Given data below:

(** The options of a request for [url], in the order they are set. *)
Definition request_handle (c : client_cfg) (r : request) (a : http_args) (url : string)
  (data content_type : option string) : handle :=
  let peer := ssl_validate_server a in
  let non_empty v := match v with Some s => if String.eqb s "" then None else Some s | None => None end in
  [(CURLOPT_HEADER, OLong 0); (CURLOPT_NOPROGRESS, OLong 1); (CURLOPT_NOSIGNAL, OLong 1); (CURLOPT_TCP_KEEPALIVE, OLong 1);
   (CURLOPT_FOLLOWLOCATION, OLong 1); (CURLOPT_MAXREDIRS, OLong 5);
   (CURLOPT_TIMEOUT, OLong (request_timeout (http_timeout a)));
   (CURLOPT_CONNECTTIMEOUT, OLong (connect_timeout (http_timeout a)));
   (CURLOPT_REDIR_PROTOCOLS_STR, OStr "http,https"); (CURLOPT_PROTOCOLS_STR, OStr "http,https");
   (CURLOPT_SSL_VERIFYPEER, OLong (if peer then 1 else 0)); (CURLOPT_SSL_VERIFYHOST, OLong (if peer then 2 else 0))] ++
  (oidc_http_set_curl_ssl_options r ++
  oidc_http_request_setup_ca_bundle c ++
  set_str CURLOPT_USERAGENT (non_empty (Some (oidc_http_user_agent c r))) ++
  set_str CURLOPT_INTERFACE (non_empty (oidc_http_interface r)) ++
  oidc_http_request_setup_proxy (outgoing_proxy a) ++
  match basic_auth a with Some b => [(CURLOPT_HTTPAUTH, OLong 1); (CURLOPT_USERPWD, OStr b)] | None => [] end ++
  set_str CURLOPT_SSLCERT (ssl_cert a) ++ set_str CURLOPT_SSLKEY (ssl_key a) ++
  set_str CURLOPT_KEYPASSWD (ssl_key_pwd a) ++
  match data with Some d => [(CURLOPT_POSTFIELDS, OStr d); (CURLOPT_POST, OLong 1)] | None => [] end ++
  match oidc_http_request_build_header_list r c content_type (access_token a) (dpop a) with
  | [] => []
  | l => [(CURLOPT_HTTPHEADER, OList l)]
  end ++
  oidc_http_request_pass_cookies r (pass_cookies a)) ++
  [(CURLOPT_URL, OStr url)].

(** The loop over the attempts from number [i] on, of which [n] are left: the result, the
    status of the last response and what was received. *)
Fixpoint retry_loop (perform : nat -> transfer) (n i : nat) (s : received) : bool * Z * received :=
  match n with
  | O => (false, 0, s)
  | S n =>
      let t := perform i in
      let '(res, s) := curl_easy_perform t s in
      if res =? CURLE_OK then (true, t_http_code t, s)
      else if res =? CURLE_OPERATION_TIMEDOUT then (false, 0, s)
      else retry_loop perform n (S i) s
  end.

Definition oidc_http_request_perform_with_retries (perform : nat -> transfer) (tm : oidc_http_timeout_t) (s : received)
  : bool * Z * received :=
  retry_loop perform (Z.to_nat (retries tm + 1)) 0 s.

(** The response, its status and the headers asked for. *)
Record http_result := mk_http_result { hr_response : option string; hr_code : Z; hr_hdrs : hdrs_t }.

(** [None] is [FALSE]; the response is a C string. *)
Definition oidc_http_request (net : network) (c : client_cfg) (r : request) (a : http_args)
  (url : option string) (data content_type : option string) (response_hdrs : hdrs_t) : option http_result :=
  url ← url;
  if negb (handle_ok net) then None
  else
    let h := request_handle c r a url data content_type in
    let '(rv, http_code, s) :=
      oidc_http_request_perform_with_retries (attempt net h) (http_timeout a) (mk_received None response_hdrs) in
    if (rv : bool) then Some (mk_http_result (cstr <$> d_buf s) http_code (h_buf s)) else None.

Definition oidc_http_get (net : network) (c : client_cfg) (r : request) (a : http_args)
  (url : option string) (params : option table) (response_hdrs : hdrs_t) : option http_result :=
  oidc_http_request net c r a (oidc_http_query_encoded_url url params) None None response_hdrs.

Definition oidc_http_post_form (net : network) (c : client_cfg) (r : request) (a : http_args)
  (url : option string) (params : option table) (response_hdrs : hdrs_t) : option http_result :=
  oidc_http_request net c r a url (oidc_http_form_encoded_data params) (Some OIDC_HTTP_CONTENT_TYPE_FORM_ENCODED)
    response_hdrs.

Definition oidc_http_post_json `{Jansson} (net : network) (c : client_cfg) (r : request) (a : http_args)
  (url : option string) (json : option json_t) (response_hdrs : hdrs_t) : option http_result :=
  let data := j ← json; oidc_json_encode (Some j) (Z.lor OIDC_JSON_PRESERVE_ORDER OIDC_JSON_COMPACT) in
  oidc_http_request net c r a url data (Some OIDC_HTTP_CONTENT_TYPE_JSON) response_hdrs.
End callbacks.
Abbreviation handle := (list (curlopt * optval)).

(** ** Proxy authentication *)

(** The constants of libcurl. *)
Definition CURLAUTH_NONE : Z := 0.
Definition CURLAUTH_BASIC : Z := 1.
Definition CURLAUTH_DIGEST : Z := 2.
Definition CURLAUTH_NEGOTIATE : Z := 4.
Definition CURLAUTH_NTLM : Z := 8.
Definition CURLAUTH_ANY : Z := 2 ^ 64 - 1 - 16.

Definition oidc_http_proxy_auth_options : list string := ["basic"; "digest"; "ntlm"; "any"; "negotiate"].

Definition oidc_http_proxy_s2auth (arg : option string) : Z :=
  if _oidc_strcmp arg (Some "basic") =? 0 then CURLAUTH_BASIC
  else if _oidc_strcmp arg (Some "digest") =? 0 then CURLAUTH_DIGEST
  else if _oidc_strcmp arg (Some "ntlm") =? 0 then CURLAUTH_NTLM
  else if _oidc_strcmp arg (Some "any") =? 0 then CURLAUTH_ANY
  else if _oidc_strcmp arg (Some "negotiate") =? 0 then CURLAUTH_NEGOTIATE
  else CURLAUTH_NONE.

(** ** Lemmas *)

Lemma getopt_app o h1 h2 : getopt o (h1 ++ h2) = match getopt o h2 with Some v => Some v | None => getopt o h1 end.
Proof.
  induction h1 as [|[o' v] h1 IH]; cbn [app getopt]; [by destruct (getopt o h2)|]. rewrite IH.
  by destruct (getopt o h2).
Qed.

Lemma getopt_none o h : Forall (fun p => p.1 <> o) h -> getopt o h = None.
Proof. induction 1 as [|[o' v] h Ho Hh IH]; cbn in *; [done|]. rewrite IH. by rewrite decide_False by congruence. Qed.

(** The options that are set once, at the start or at the end, whatever the environment says. *)
Definition pinned (o : curlopt) : bool :=
  match o with
  | CURLOPT_SSL_VERIFYPEER | CURLOPT_SSL_VERIFYHOST | CURLOPT_PROTOCOLS_STR | CURLOPT_REDIR_PROTOCOLS_STR
  | CURLOPT_MAXREDIRS | CURLOPT_TIMEOUT | CURLOPT_CONNECTTIMEOUT | CURLOPT_URL => true
  | _ => false
  end.

Definition free_of_pinned (h : handle) : Prop := Forall (fun p => pinned p.1 = false) h.

Lemma free_getopt o h : pinned o = true -> free_of_pinned h -> getopt o h = None.
Proof. intros Ho Hh. apply getopt_none. eapply Forall_impl; [exact Hh|]. intros p Hp <-. cbn in Hp. congruence. Qed.

Lemma set_str_free o v : pinned o = false -> free_of_pinned (set_str o v).
Proof. destruct v; cbn; repeat constructor; done. Qed.

Lemma ssl_options_free r : free_of_pinned (oidc_http_set_curl_ssl_options r).
Proof.
  unfold oidc_http_set_curl_ssl_options, free_of_pinned. case_match; [|constructor].
  apply Forall_forall. intros p ([[o n] v] & Hin & Hp)%list_elem_of_omap. case_match; [|done]. simplify_eq.
  unfold ssl_options in Hin. set_unfold in Hin. cbn. naive_solver.
Qed.

Lemma free_app h1 h2 : free_of_pinned h1 -> free_of_pinned h2 -> free_of_pinned (h1 ++ h2).
Proof. apply Forall_app_2. Qed.
Lemma free_nil : free_of_pinned [].
Proof. constructor. Qed.
Lemma free_cons p h : pinned p.1 = false -> free_of_pinned h -> free_of_pinned (p :: h).
Proof. by constructor. Qed.

#[export] Hint Resolve set_str_free ssl_options_free free_app free_nil free_cons : oidc.

Lemma request_handle_split {H : Httpd} c r a url data content_type : exists h,
  free_of_pinned h /\
  request_handle c r a url data content_type =
  ([(CURLOPT_HEADER, OLong 0); (CURLOPT_NOPROGRESS, OLong 1); (CURLOPT_NOSIGNAL, OLong 1); (CURLOPT_TCP_KEEPALIVE, OLong 1);
    (CURLOPT_FOLLOWLOCATION, OLong 1); (CURLOPT_MAXREDIRS, OLong 5);
    (CURLOPT_TIMEOUT, OLong (request_timeout (http_timeout a)));
    (CURLOPT_CONNECTTIMEOUT, OLong (connect_timeout (http_timeout a)));
    (CURLOPT_REDIR_PROTOCOLS_STR, OStr "http,https"); (CURLOPT_PROTOCOLS_STR, OStr "http,https");
    (CURLOPT_SSL_VERIFYPEER, OLong (if ssl_validate_server a then 1 else 0));
    (CURLOPT_SSL_VERIFYHOST, OLong (if ssl_validate_server a then 2 else 0))] ++ h ++ [(CURLOPT_URL, OStr url)]).
Proof.
  unfold request_handle. cbv zeta. eexists. split; [|reflexivity].
  unfold oidc_http_request_setup_ca_bundle, oidc_http_request_setup_proxy, oidc_http_request_pass_cookies.
  repeat apply free_app; repeat case_match; auto with oidc.
Qed.

(** *** Receiving a response *)

(** The state after the first [k] attempts. *)
Fixpoint after {H : Httpd} (perform : nat -> transfer) (s : received) (k : nat) : received :=
  match k with O => s | S k => (curl_easy_perform (perform k) (after perform s k)).2 end.
(** The result of attempt [i]. *)
Definition result {H : Httpd} (perform : nat -> transfer) (s : received) (i : nat) : Z :=
  (curl_easy_perform (perform i) (after perform s i)).1.

Definition retried (code : Z) : Prop := code <> CURLE_OK /\ code <> CURLE_OPERATION_TIMEDOUT.

Lemma retry_loop_spec {H : Httpd} perform s0 n i code s' :
  retry_loop perform n i (after perform s0 i) = (true, code, s') <->
  exists k, (i <= k < i + n)%nat /\ (forall j, (i <= j < k)%nat -> retried (result perform s0 j)) /\
    result perform s0 k = CURLE_OK /\ code = t_http_code (perform k) /\ s' = after perform s0 (S k).
Proof.
  revert i. induction n as [|n IH]; intros i; cbn [retry_loop].
  { split; [done|]. intros (k & ? & _). lia. }
  pose proof (eq_refl : result perform s0 i = (curl_easy_perform (perform i) (after perform s0 i)).1) as Hres.
  pose proof (eq_refl : after perform s0 (S i) = (curl_easy_perform (perform i) (after perform s0 i)).2) as Haft.
  destruct (curl_easy_perform (perform i) (after perform s0 i)) as [res s]. cbn [fst snd] in *.
  destruct (Z.eqb_spec res CURLE_OK) as [->|Hok].
  - split.
    + intros [= <- <-]. exists i. split; [lia|]. split; [intros; lia|]. by rewrite Haft.
    + intros (k & Hk & Hj & Hr & -> & ->). destruct (decide (k = i)) as [->|Hne]; [by rewrite Haft|].
      destruct (Hj i ltac:(lia)) as [Hn _]. congruence.
  - destruct (Z.eqb_spec res CURLE_OPERATION_TIMEDOUT) as [->|Hto].
    + split; [done|]. intros (k & Hk & Hj & Hr & _). destruct (decide (k = i)) as [->|Hne]; [congruence|].
      destruct (Hj i ltac:(lia)) as [_ Hn]. congruence.
    + rewrite <-Haft, IH. split; intros (k & Hk & Hj & Hr & Hc & Hs); exists k.
      * split; [lia|]. split; [|done]. intros j Hjk. destruct (decide (j = i)) as [->|]; [by rewrite Hres|]. apply Hj. lia.
      * assert (k <> i) by congruence. split; [lia|]. split; [|done]. intros j Hjk. apply Hj. lia.
Qed.
Lemma verify_loop_true kty keys jws jws' : verify_loop kty keys false jws = (true, jws') ->
  jws' = jws /\ exists j jwk, jws = Some j /\ In jwk keys /\ jwk_kty jwk = kty /\
    cjose_jws_verify j (jwk_cjose_jwk jwk) = true.
Proof.
  revert jws. induction keys as [|jwk keys IH]; intros jws; cbn [verify_loop]; [done|].
  destruct (Z.eqb_spec (jwk_kty jwk) kty) as [Hk|Hk].
  - destruct (oidc_jwt_verify_with_key jws jwk) as [rc jws1] eqn:E. destruct rc; cbn [orb].
    + intros [= <-]. apply verify_with_key_true in E as (-> & j & -> & Hv). split; [done|].
      exists j, jwk. split; [done|]. split; [by left|done].
    + destruct jws1 as [j1|]; cbn [nonnull negb]; [|done]. intros Hl.
      assert (jws = Some j1) as ->.
      { unfold oidc_jwt_verify_with_key in E. destruct (negb _ && _); congruence. }
      destruct (IH _ Hl) as (-> & j & k & Hj & Hin & H1 & H2). split; [done|]. exists j, k. split; [done|].
      by split; [right|].
  - cbn [orb]. destruct jws as [j1|]; cbn [nonnull negb]; [|done]. intros Hl.
    destruct (IH _ Hl) as (-> & j & k & Hj & Hin & H1 & H2). split; [done|]. exists j, k. split; [done|].
    by split; [right|].
Qed.

(** With a cjose that survives a failure, every key is tried. *)
Lemma verify_loop_complete kty keys j jwk : oidc_jose_version_deprecated = false ->
  In jwk keys -> jwk_kty jwk = kty -> cjose_jws_verify j (jwk_cjose_jwk jwk) = true ->
  (verify_loop kty keys false (Some j)).1 = true.
Proof.
  intros Hd. induction keys as [|k keys IH]; [done|]. cbn [verify_loop]. intros [->|Hin] Hk Hv.
  - rewrite Hk, Z.eqb_refl. unfold oidc_jwt_verify_with_key. by rewrite Hv.
  - destruct (jwk_kty k =? kty); [|by apply IH]. unfold oidc_jwt_verify_with_key. rewrite Hd, andb_false_r.
    destruct (cjose_jws_verify j (jwk_cjose_jwk k)); [done|]. by apply IH.
Qed.

Lemma keys_In (keys : keys_t) jwk : In jwk (map_to_list keys).*2 <-> exists kid, keys !! kid = Some jwk.
Proof.
  rewrite <-list_elem_of_In, list_elem_of_fmap. split.
  - intros ([kid k] & -> & Hin). exists kid. by apply elem_of_map_to_list.
  - intros [kid Hk]. exists (kid, jwk). split; [done|]. by apply elem_of_map_to_list.
Qed.

Lemma jwt_verify_sound jwt keys jwt' : oidc_jwt_verify jwt keys = (true, jwt') ->
  jwt' = jwt /\ exists j jwk, cjose_jws jwt = Some j /\ key_matches jwt keys jwk /\
    cjose_jws_verify j (jwk_cjose_jwk jwk) = true.
Proof.
  unfold oidc_jwt_verify, key_matches. destruct (hdr_kid (header jwt)) as [kid|] eqn:Hkid.
  - destruct (keys !! kid) as [jwk|] eqn:Hk; [|done].
    destruct (Z.eqb_spec (jwk_kty jwk) (oidc_jwt_alg2kty jwt)) as [Hty|]; [|done]. cbn [negb].
    destruct (oidc_jwt_verify_with_key _ _) as [rc jws] eqn:E. intros [= -> <-].
    apply verify_with_key_true in E as (-> & j & Hj & Hv). split; [by destruct jwt|].
    exists j, jwk. split; [done|]. split; [|done]. exists kid. split; [done|]. split; [done|]. by intros k [= <-].
  - unfold oidc_jwt_verify_any. destruct (verify_loop _ _ _ _) as [rc jws] eqn:E. intros [= -> <-].
    apply verify_loop_true in E as (-> & j & jwk & Hj & (kid & Hk)%keys_In & Hty & Hv). split; [by destruct jwt|].
    exists j, jwk. split; [done|]. split; [|done]. by exists kid.
Qed.

Lemma jwt_verify_complete jwt keys j jwk : oidc_jose_version_deprecated = false ->
  cjose_jws jwt = Some j -> key_matches jwt keys jwk -> cjose_jws_verify j (jwk_cjose_jwk jwk) = true ->
  (oidc_jwt_verify jwt keys).1 = true.
Proof.
  intros Hd Hj (kid & Hk & Hty & Hkid) Hv. unfold oidc_jwt_verify.
  destruct (hdr_kid (header jwt)) as [k|] eqn:Hh.
  - assert (k = kid) as -> by by apply Hkid. rewrite Hk, Hty, Z.eqb_refl. cbn [negb].
    unfold oidc_jwt_verify_with_key. by rewrite Hj, Hv.
  - unfold oidc_jwt_verify_any. rewrite Hj.
    pose proof (verify_loop_complete (oidc_jwt_alg2kty jwt) (map_to_list keys).*2 j jwk Hd) as Hl.
    destruct (verify_loop _ _ _ _) as [rc jws]. apply Hl; [|done|done]. apply keys_In. eauto.
Qed.
End jws_lemmas.

(** C21: the signature of a token is accepted exactly when a key of the set verifies
    it that the token may use: of the type its algorithm requires (never, say, an RSA key
    as the secret of an HMAC), and under the identifier that the token names if it names
    one.  With an outdated cjose, which gives up after the first failure, acceptance still
    means that. *)
Theorem jwt_verify_spec {J : Jansson} {C : Cjose J} (jwt : oidc_jwt_t) (keys : keys_t) (j : cjose_jws_t) :
  cjose_jws jwt = Some j ->
  let verified := exists jwk, key_matches jwt keys jwk /\ cjose_jws_verify j (jwk_cjose_jwk jwk) = true in
  ((oidc_jwt_verify jwt keys).1 = true -> verified) /\
  (oidc_jose_version_deprecated = false -> verified -> (oidc_jwt_verify jwt keys).1 = true).
Proof.
  intros Hj. split.
  - destruct (oidc_jwt_verify jwt keys) as [rc jwt'] eqn:E. cbn. intros ->.
    apply jwt_verify_sound in E as (_ & j' & jwk & Hj' & Hm & Hv). simplify_eq. by exists jwk.
  - intros Hd (jwk & Hm & Hv). by eapply jwt_verify_complete.
Qed.

(** Parsing a token that was signed: the key verifies it, header and payload are those that were signed. *)
Lemma jwt_sign_parsed {J : Jansson} {JS : JanssonSpec J} {B64 : Base64} {C : Cjose J} {CS : CjoseSpec C B64}
  {D : Digest} {Zl : Zlib} (jwt jwt1 : oidc_jwt_t) (jwk : oidc_jwk_t) (c : string) (dkeys : option keys_t) :
  is_object (hdr_json (header jwt)) -> is_object (p_json (payload jwt)) ->
  hdr_alg (header jwt) <> Some "none" ->
  oidc_jwt_sign jwt jwk false = (true, jwt1) -> oidc_jose_jwt_serialize jwt1 = Some c ->
  exists jwt2 j, oidc_jwt_parse c dkeys false = Some jwt2 /\
    hdr_json (header jwt2) = hdr_json (header jwt1) /\ p_json (payload jwt2) = p_json (payload jwt) /\
    cjose_jws jwt2 = Some j /\ cjose_jws_verify j (jwk_cjose_jwk jwk) = true.
Proof.
  intros Hh Hp Hnone. unfold oidc_jwt_sign. cbv zeta.
  set (hdr := hdr_set_opt OIDC_JOSE_JWK_X5T_STR _ _).
  destruct (dumps_object (p_json (payload jwt))
    (oidc_json_flags2backend (Z.lor OIDC_JSON_PRESERVE_ORDER OIDC_JSON_COMPACT)) Hp) as [s Hs].
  cbn [oidc_json_encode]. rewrite Hs. cbn [default from_option id].
  destruct (cjose_jws_sign (jwk_cjose_jwk jwk) hdr s) as [j|] eqn:Hsign; [|done]. intros [= <-].
  unfold oidc_jose_jwt_serialize. cbn [header hdr_alg cjose_jws mbind option_bind].
  destruct (Z.eqb_spec (_oidc_strcmp (hdr_alg (header jwt)) (Some "none")) 0) as [E|_].
  { apply oidc_strcmp_eq in E as (x & E1 & [= <-]). by destruct Hnone. }
  intros Hexp.
  assert (Ho : is_object hdr).
  { unfold hdr, hdr_set_opt, oidc_jwt_hdr_set. repeat case_match; unfold is_object; by rewrite ?object_set_typeof. }
  destruct (jws_import_export _ _ _ _ _ Hsign Hexp Ho) as (Hc & Hnoenc & j' & Hi & Hprot & Hplain & Hver).
  unfold oidc_jwt_parse, oidc_jwe_decrypt. rewrite Hnoenc. cbn [mbind option_bind]. rewrite Hc, Hi.
  cbn [mbind option_bind]. rewrite Hplain. cbn [mbind option_bind].
  unfold oidc_jose_parse_payload. destruct (dumps_text _ _ _ Hs) as [_ ->].
  rewrite (loads_dumps _ _ _ Hp Hs). cbn [mbind option_bind]. pose proof Hp as Hp'.
  apply is_object_true in Hp' as ->. cbn [negb]. eexists _, j'. split; [reflexivity|]. by rewrite Hprot.
Qed.

(** A token with a payload that is signed, serialized and parsed again comes back
    with the same header and payload, and any set of keys that holds the signing key under the token's key identifier
    verifies it. *)
Theorem jwt_sign_roundtrip {J : Jansson} {JS : JanssonSpec J} {B64 : Base64} {C : Cjose J} {CS : CjoseSpec C B64}
  {D : Digest} {Zl : Zlib} (jwt jwt1 : oidc_jwt_t) (jwk : oidc_jwk_t) (c : string) (dkeys : option keys_t) :
  is_object (hdr_json (header jwt)) -> is_object (p_json (payload jwt)) ->
  hdr_alg (header jwt) <> Some "none" ->
  oidc_jwt_sign jwt jwk false = (true, jwt1) -> oidc_jose_jwt_serialize jwt1 = Some c ->
  exists jwt2, oidc_jwt_parse c dkeys false = Some jwt2 /\
    hdr_json (header jwt2) = hdr_json (header jwt1) /\ p_json (payload jwt2) = p_json (payload jwt) /\
    (forall keys, oidc_jose_version_deprecated = false -> key_matches jwt2 keys jwk ->
       (oidc_jwt_verify jwt2 keys).1 = true).
Proof.
  intros Hh Hp Hn Hs Hc. destruct (jwt_sign_parsed jwt jwt1 jwk c dkeys Hh Hp Hn Hs Hc) as (jwt2 & j & ? & ? & ? & ? & ?).
  exists jwt2. split; [done|]. split; [done|]. split; [done|]. intros keys Hd Hm. by eapply jwt_verify_complete.
Qed.

(** ** Witnesses *)

Definition demo_payload : oidc_jwt_payload_t (J:=Model.jansson) :=
  mk_payload (J:=Model.jansson) (Model.JObj [("sub", Model.JStr "joe")]) None None None (Fin 0) (Fin 0).
Definition demo_hdr (kid : option string) : oidc_jwt_hdr_t (J:=Model.jansson) :=
  mk_hdr (J:=Model.jansson) (Model.JObj []) (Some "HS256") kid None None None.
Definition demo_jwk (secret : string) (kid : string) : oidc_jwk_t (C:=CjoseModel.cjose) :=
  mk_jwk (C:=CjoseModel.cjose) None None CJOSE_JWK_KTY_OCT (Some kid) None None None
    (CjoseModel.mk_jwk CJOSE_JWK_KTY_OCT secret (Some kid)).
Definition demo_jws : cjose_jws_t (Cjose:=CjoseModel.cjose) :=
  CjoseModel.mk_tok false (Model.JObj []) "secret" "{}".
Definition demo_keys (secret kid : string) : gmap string (oidc_jwk_t (C:=CjoseModel.cjose)) := {[ kid := demo_jwk secret kid ]}.
(** ** Lemmas *)

Section claims.
Context {J : Jansson} {JS : JanssonSpec J} {B64 : Base64} {C : Cjose J} {D : Digest} {Zl : Zlib}.
Implicit Types (provider : oidc_provider_t) (jwt : oidc_jwt_t) (json aud : json_t).

(** A claim that is a string. *)
Definition claim_string json (name : string) : option string := json_object_get json name ≫= json_string_value.

Lemma is_string_value j : oidc_json_is_string (Some j) = true <-> is_Some (json_string_value j).
Proof.
  unfold oidc_json_is_string. rewrite has_type_Some, list_elem_of_singleton. symmetry. apply string_value_type.
Qed.

Lemma get_string_claim json name mandatory :
  (oidc_jose_get_string json name mandatory None).2 = claim_string json name /\
  (oidc_jose_get_string json name true None).1 = nonnull (claim_string json name).
Proof.
  unfold oidc_jose_get_string, claim_string. destruct (json_object_get json name) as [v|]; cbn [mbind option_bind]; [|split; reflexivity].
  destruct (oidc_json_is_string (Some v)) eqn:E; cbn [fst snd nonnull].
  - apply is_string_value in E as [s ->]. done.
  - destruct (json_string_value v) eqn:Ev; [|done].
    assert (oidc_json_is_string (Some v) = true); [by apply is_string_value|congruence].
Qed.

(** *** The audience *)

(** The values of a list of audiences. *)
Definition aud_items aud : list (option string) := map json_string_value (json_array_items aud).

Lemma array_has_value aud (o : option string) : oidc_json_array_has_value (Some aud) o = true <->
  json_typeof aud = JSON_ARRAY /\ exists s, o = Some s /\ In (Some s) (aud_items aud).
Proof.
  destruct o as [s|].
  - rewrite json_array_has_value_spec. unfold aud_items. split.
    + intros (Ht & v & Hv & Hs). split; [done|]. exists s. split; [done|]. apply in_map_iff. exists v.
      split; [done|]. by apply list_elem_of_In.
    + intros (Ht & ? & [= <-] & Hin). split; [done|]. apply in_map_iff in Hin as (v & Hv & Hin).
      exists v. by rewrite list_elem_of_In.
  - split; [|by intros (_ & ? & ? & _)]. unfold oidc_json_array_has_value. by destruct (negb _).
Qed.

(** The audiences that are trusted. *)
Definition trusted_aud provider : list (option string) :=
  match oidc_proto_profile_id_token_aud_values_get provider with
  | None => [oidc_cfg_provider_client_id_get provider]
  | Some l => map (oidc_proto_idtoken_aud_resolve provider) l
  end.

(** What is asked of the audience: one of the trusted values, or an array which has all
    of them and, if they were configured, is not longer. *)
Definition audience_ok provider json : Prop :=
  (claim_string json OIDC_CLAIM_AZP = None \/
   exists id, claim_string json OIDC_CLAIM_AZP = Some id /\ oidc_cfg_provider_client_id_get provider = Some id) /\
  exists aud, json_object_get json OIDC_CLAIM_AUD = Some aud /\
    ((exists s, json_string_value aud = Some s /\ In (Some s) (trusted_aud provider)) \/
     (json_typeof aud = JSON_ARRAY /\
      (forall o, In o (trusted_aud provider) -> exists s, o = Some s /\ In o (aud_items aud)) /\
      (oidc_proto_profile_id_token_aud_values_get provider <> None ->
       (length (aud_items aud) <= length (trusted_aud provider))%nat))).

Lemma strcmp_zero (a b : option string) : (_oidc_strcmp a b =? 0) = true <-> exists s, a = Some s /\ b = Some s.
Proof. rewrite Z.eqb_eq. apply oidc_strcmp_eq. Qed.

Lemma aud_string_spec provider (s : string) :
  oidc_proto_idtoken_validate_aud_string provider (oidc_proto_profile_id_token_aud_values_get provider) (Some s) = true <->
  In (Some s) (trusted_aud provider).
Proof.
  unfold oidc_proto_idtoken_validate_aud_string, trusted_aud.
  destruct (oidc_proto_profile_id_token_aud_values_get provider) as [l|].
  - rewrite existsb_exists, in_map_iff. split; intros (x & Hx & Hs); exists x.
    + apply strcmp_zero in Hs as (? & [= <-] & Hs). done.
    + split; [done|]. apply strcmp_zero. naive_solver.
  - rewrite strcmp_zero. cbn. naive_solver.
Qed.

Lemma aud_array_spec provider aud azp : json_typeof aud = JSON_ARRAY ->
  oidc_proto_idtoken_validate_aud_array provider (oidc_proto_profile_id_token_aud_values_get provider) aud azp = true <->
  (forall o, In o (trusted_aud provider) -> exists s, o = Some s /\ In o (aud_items aud)) /\
  (oidc_proto_profile_id_token_aud_values_get provider <> None ->
   (length (aud_items aud) <= length (trusted_aud provider))%nat).
Proof.
  intros Ht. unfold oidc_proto_idtoken_validate_aud_array, trusted_aud.
  destruct (oidc_proto_profile_id_token_aud_values_get provider) as [l|].
  - rewrite andb_true_iff, forallb_forall, negb_true_iff, Nat.ltb_ge. cbn [oidc_json_array_size].
    unfold aud_items at 2. rewrite !length_map. split.
    + intros [Hl Hn]. split; [|done]. intros o (x & <- & Hx)%in_map_iff.
      apply Hl, array_has_value in Hx as (_ & s & Hs & Hin). exists s. by rewrite Hs.
    + intros [Hl Hn]. split; [|by apply Hn]. intros x Hx. apply array_has_value. split; [done|].
      destruct (Hl (oidc_proto_idtoken_aud_resolve provider x)) as (s & Hs & Hin); [by apply in_map|].
      exists s. by rewrite <-Hs.
  - rewrite array_has_value. split.
    + intros (_ & s & Hs & Hin). split; [|done]. intros o [<-|[]]. exists s. by rewrite Hs.
    + intros [Hl _]. split; [done|]. destruct (Hl _ (or_introl eq_refl)) as (s & Hs & Hin). exists s. by rewrite <-Hs.
Qed.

End of Given data.

If a line of the entries above includes the word "left", count it; then state the total and nothing else.

Task solution:
2